------ Information shown ------
(** ** What the provider is asked *)

(** X14: while handling a "message" frame the provider is consulted on one
    request only: the role and content of every message of the session, in
    order, followed by the user's new message. Replacing the provider by one
    that agrees with it on that request changes nothing in the round. *)
Theorem provider_is_asked_the_history (str : exn -> string)
    (coerce : json -> option string) (client_id : string) (s : ChatSession)
    (t : Turn) (user_message : string) (streaming : bool)
    (create' : list json -> Completion) (create_stream' : list json -> Stream)
    (w : World) :
  chat_sessions w !! client_id = Some s ->
  message_request t user_message streaming ->
  let request :=
    map (fun m => JDict [("role", JStr (role m)); ("content", JStr (content m))])
        (messages s ++ [mkMessage "user" user_message]) in
  create' request = create t request ->
  create_stream' request = create_stream t request ->
  round str coerce client_id
        (mkTurn (inbound t) create' create_stream' (time_start t) (time_end t)) w =
    round str coerce client_id t w.
Proof.
  intros Hs (d & Hin & Hty & Hc & Hst) request Hcreate Hstream.
  rewrite (round_is_on_message str coerce client_id t d w Hin Hty).
  rewrite (round_is_on_message str coerce client_id (mkTurn _ _ _ _ _) d w Hin Hty).
  unfold on_message, bind, try_except, json_get, ret, lift. cbv beta iota.
  rewrite Hc. rewrite (append_message_str coerce client_id "user" user_message w s Hs).
  cbv beta iota. rewrite Hst.
  set (w0 := with_sessions _ w).
  assert (Hs0 : session client_id w0 =
                (w0, Return (mkChatSession (id s)
                               (messages s ++ [mkMessage "user" user_message]))))
    by (apply session_found, lookup_insert_eq).
  destruct streaming; cbn [negb]; rewrite Hs0; cbv beta iota;
    cbn [messages create create_stream time_start time_end].
  - unfold stream_ai_response.
    change (map openai_message (messages s ++ [mkMessage "user" user_message]))
      with request.
    by rewrite Hstream.
  - unfold get_ai_response.
    change (map openai_message (messages s ++ [mkMessage "user" user_message]))
      with request.
    by rewrite Hcreate.
Qed.

(** ** A whole conversation *)

Lemma advance_connected client_id websocket s ms frames w :
  connected w client_id websocket s ->
  connected (advance client_id s ms websocket frames w) client_id websocket
    (mkChatSession (id s) (messages s ++ ms)).
Proof.
  intros (Hreg & Hok & Hs). repeat split; simpl; try done. apply lookup_insert_eq.
Qed.

Lemma answered_roles str history turns recorded frames :
  answered str history turns recorded frames ->
  map role recorded = concat (replicate (length turns) ["user"; "assistant"]).
Proof. induction 1; simpl; congruence. Qed.
(** Ingestion is not idempotent: ingesting a deck twice stores its slides
    twice.  After the second run the collection holds the old records, then
    one record per slide from the first run, then one per slide from the
    second, with the same documents and with identifiers taken from later
    draws. *)
Theorem ingesting_twice_stores_twice :
  forall (e : env) (blob_name : string) (deck : src_deck) (vs : list (list Q)) (w : world),
    (forall t p, disk_ok e t p = true) ->
    (forall t, download_blob e t blob_name = Ok (DeckFile deck)) ->
    (forall t, embeddings_create e t (EMBEDDING_MODEL e) (deck_texts deck) = Ok vs) ->
    slides deck <> [] ->
    length vs = length (slides deck) ->
    let n := length (slides deck) in
    let w1 := snd (IngestionChroma.process_blob e blob_name w) in
    let w2 := snd (IngestionChroma.process_blob e blob_name w1) in
    exists first second,
      collection w2 = collection w ++ first ++ second
      /\ length first = n /\ length second = n
      /\ map e_document first = deck_texts deck
      /\ map e_document second = deck_texts deck
      /\ map e_id first = fresh_ids e (clock w + 3) n
      /\ map e_id second = fresh_ids e (clock w1 + 3) n
      /\ (clock w + 3 + n <= clock w1 + 3)%nat.
Proof.
  intros e blob_name deck vs w Hdisk Hfetch Hembed Hsl Hlen n w1 w2. subst n.
  assert (Run : forall w0,
             exists es,
               collection (snd (IngestionChroma.process_blob e blob_name w0))
               = collection w0 ++ es
               /\ length es = length (slides deck)
               /\ map e_document es = deck_texts deck
               /\ map e_id es = fresh_ids e (clock w0 + 3) (length (slides deck))).
  { intros w0.
    pose proof (process_blob_spec e blob_name deck w0 Hdisk Hfetch) as S.
    unfold wp in S. destruct S as [_ S]. cbv zeta in S.
    destruct (slides deck) as [|s0 sls] eqn:Esl; [congruence |].
    rewrite Hembed in S. rewrite <- Esl in *.
    destruct vs as [|v vs]; [destruct (slides deck); [congruence | discriminate] |].
    destruct S as (_ & _ & S). rewrite Hlen, Nat.eqb_refl in S.
    destruct S as [_ Hcol]. eexists. split; [exact Hcol |].
    destruct (zip_entries_spec (deck_texts deck) (v :: vs)
                (map (IngestionChroma.meta_of blob_name
                        (Path.splitext_root (Path.basename blob_name)))
                     (IngestionChroma.slides_from 0 (slides deck)))
                (fresh_ids e (clock w0 + 3) (length (slides deck))))
      as (L & D & _ & _ & I).
    - now rewrite deck_texts_length, fresh_ids_length.
    - now rewrite fresh_ids_length.
    - now rewrite length_map, slides_from_length, fresh_ids_length.
    - rewrite fresh_ids_length in L. repeat split; assumption. }
  destruct (Run w) as (es1 & C1 & L1 & D1 & I1).
  destruct (Run w1) as (es2 & C2 & L2 & D2 & I2).
  exists es1, es2. fold w1 in C1. fold w2 in C2.
  split; [rewrite C2, C1, <- app_assoc; reflexivity |].
  repeat split; try assumption.
  pose proof (process_blob_clock e blob_name deck w Hdisk Hfetch Hsl) as K.
  unfold wp in K. fold w1 in K. lia.
Qed.

Lemma ingesting_twice_stores_twice_witness :
  let e := ingest_env two_slide_deck (fun ts => Ok (map (fun _ => [1 # 2]) ts)) in
  let w1 := snd (IngestionChroma.process_blob e "decks/two.pptx" empty_world) in
  let w2 := snd (IngestionChroma.process_blob e "decks/two.pptx" w1) in
  length (collection w1) = 2%nat /\ length (collection w2) = 4%nat.
Proof.
  intros e w1 w2.
  destruct (ingesting_twice_stores_twice e "decks/two.pptx" two_slide_deck
              [[1 # 2]; [1 # 2]] empty_world
              (fun _ _ => eq_refl) (fun _ => eq_refl) (fun _ => eq_refl)
              ltac:(discriminate) eq_refl)
    as (es1 & es2 & Hc & L1 & L2 & _).
  fold e in Hc. fold w1 in Hc. fold w2 in Hc.
  split; [vm_compute; reflexivity |].
  rewrite Hc. cbn [collection empty_world app]. rewrite length_app, L1, L2. reflexivity.
Defined.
------
[Prompt] Output the line containing "split; [vm_compute; reflexivity |]." and every line after it through the final line of the records above, exactly as written and nothing else.

[Exercise answer]
  split; [vm_compute; reflexivity |].
  rewrite Hc. cbn [collection empty_world app]. rewrite length_app, L1, L2. reflexivity.
Defined.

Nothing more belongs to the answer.